生きがいを感じられていたのだろうか……?
「兄さまは、それでよかったのですか?
父さまと母さまに褒めてもらわなくても……。」
子供というのは、大抵が褒められた嬉しさを糧に努力するはずだ。
「別に。俺もそんなのは望んでなかったし。
生まれた時から、俺がすること…義務なんだから、なんとも思わなかった。
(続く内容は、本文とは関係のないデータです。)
(** Lines 189-253: the first answer of a call that the branches accept
    ends the call: whenever a request of [_make_request] obtains a
    response of status 200 that is neither the heavy-load page nor a
    challenge page and whose title passes the test of the Reddit page,
    the call returns the document of that response and makes no
    further iteration. *)
Theorem make_request_accepts_first (net : nat -> string -> headers -> http_result)
    (rnd : nat -> draw) (cfg : config) (url : string) (max_retries : Z) (d r : nat)
    (i : nat) (log : list event) (n : nat) :
  let hr := make_request_run net rnd cfg url max_retries d r in
  run_log hr.2 !! i = Some log ->
  In (EvGet n url hr.1) log ->
  classify cfg (net n url hr.1) = Success ->
  exists resp,
    net n url hr.1 = Responded resp
    /\ run_result hr.2 = Some (response_soup resp)
    /\ length (run_log hr.2) = S i.
Proof.
  intros hr. subst hr. rewrite make_request_run_unfold. cbn [fst snd].
  set (h := (request_headers rnd cfg d).1). intros Hi Hin Hc.
  destruct (loop_log _ _ _ _ _ _ _ _ _ _ _ Hi) as (d' & r' & -> & _ & Hret).
  destruct (step_get_number _ _ _ _ _ _ _ _ _ _ _ Hin) as (-> & _ & _).
  destruct (step_accepts _ _ _ _ _ _ _ _ Hc Hin) as (resp & Hn & Hs).
  exists resp. split; [exact Hn|]. apply Hret, Hs.
Qed.

Lemma make_request_accepts_first_witness :
  let net := always (answer 200 listing_url listing_title) in
  let hr := make_request_run net one_half default_config listing_url 3 0 0 in
  exists resp,
    net 0%nat listing_url hr.1 = Responded resp
    /\ run_result hr.2 = Some (response_soup resp)
    /\ length (run_log hr.2) = 1%nat.
Proof.
  intros net hr.
  apply (make_request_accepts_first net one_half default_config listing_url 3 0 0 0
           [EvGet 0 listing_url hr.1; EvSaveCookies] 0).
  - vm_compute. reflexivity.
  - left. reflexivity.
  - vm_compute. reflexivity.
Defined.
Definition main (w : world) : list event :=
  let mk := if tv_dir_exists w then [] else [EvMakeDirs] in
  let start := mk ++ [EvPrint (MsgSources (length (responses w)))] in
  let all_content :=
    aggregate (fetch_m3u_content (mapping_file w) <$> responses w) in
  if bool_decide (all_content = []) then start ++ [EvPrint MsgNoContent]
  else
    let categories := load_categories_from_template (template_file w) in
    match categories with
    | [] => start ++ [EvPrint MsgNoCategories]
    | _ :: _ =>
        let st := classify categories all_content in
        let others :=
          other_lines_of (all_lines_of all_content) (matched_lines st) in
        start
          ++ (if write_ok w
              then [EvWrite OUTPUT_PATH (Py.join NL (sorted_content st));
                    EvPrint (MsgSaved OUTPUT_PATH);
                    EvPrint (MsgStats (size (matched_lines st)) (length others))]
              else [EvWriteFailed OUTPUT_PATH; EvPrint MsgSaveFailed])
    end.

(** ** The layout of the classified document, in the words of the
    specification

    These definitions describe the document by its parts; the theorems
    below compare them with what the loops of [main] build. *)

(** The lines appended for one expected name: the lines the name matches,
    in the order of [all_lines]. *)
Definition slot_lines (all_lines : list str) (channel : str) : list str :=
  filter (λ line, Re.match_channel channel line = true) all_lines.

(** The lines of one category, slot after slot. *)
Definition category_lines (all_lines : list str) (chans : list str) : list str :=
  concat (slot_lines all_lines <$> chans).

(** Header, lines, blank separator. *)
Definition category_block (all_lines : list str) (item : str * list str)
  : list str :=
  (fst item ++ GENRE_MARK) :: category_lines all_lines (snd item) ++ [[]].

Definition template_blocks (categories : Dict.t (list str))
    (all_lines : list str) : list str :=
  concat (category_block all_lines <$> categories).

(** Every expected name of the template, category after category. *)
Definition expected_names (categories : Dict.t (list str)) : list str :=
  concat (snd <$> categories).

(** The number of expected-name slots of the whole template that match
    [line]. *)
Definition matching_slots (categories : Dict.t (list str)) (line : str) : nat :=
  length (filter (λ channel, Re.match_channel channel line = true)
                 (expected_names categories)).

(** The lines no slot matches, in the order of [all_lines]. *)
Definition unmatched (categories : Dict.t (list str)) (all_lines : list str)
  : list str :=
  filter (λ line, matching_slots categories line = 0%nat) all_lines.

Definition catch_all_block (others : list str) : list str :=
  match others with
  | [] => []
  | _ :: _ => (OTHER ++ GENRE_MARK) :: others ++ [[]]
  end.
」
アリサは、ずっと自分は可哀想だと思っていた。
身体が弱くて、外にも出られないなんて…と……。
だから、ずっと兄が羨ましかった。
自由に外に出られて、学校に行けて、この家の役に立っていることが、
羨ましかったのだ。
両親がレイに期待を持っているのも知っていたから、
役に立てない自分は必要のない存在だと思っていた。
でも、違った…。
レイはただ単に、義務を全うしていただけで、自由などではなかったのだ…。
“本当に可哀想だったのは、兄さまの方だった…。”
アリサは、身体が弱いこともあって、皆から優しくしてもらっていた。
だから、皆の愛情に満ち溢れていた。
それが当然であると思っていた自分がとても恥ずかしい。
“兄さまが、父さまと母さまとあまり仲良くないのは、そのせい…?”
「…アリサが気にすることじゃない。
俺も気にしていないんだから、それでいいんだよ。」
ベッドにもたれていた体を起こして、微笑む。
「それに…俺にはお前が居てくれたから。」
「兄さま…。」
レイは座っていた椅子から立ち上がり、アリサの頭を撫でた。
「お前の存在が、俺を支えてくれていたんだ…。
愛してるよ、アリサ…。」
苦しい胸の内を吐きだすような言葉だった。
「ええ。私も兄さまを愛してるわ。」
そうアリサが返すと、レイは「…ありがとう」と言い、
部屋から出て行った。
レイは、アリサの部屋の扉を閉めると、ドアに寄り掛かる。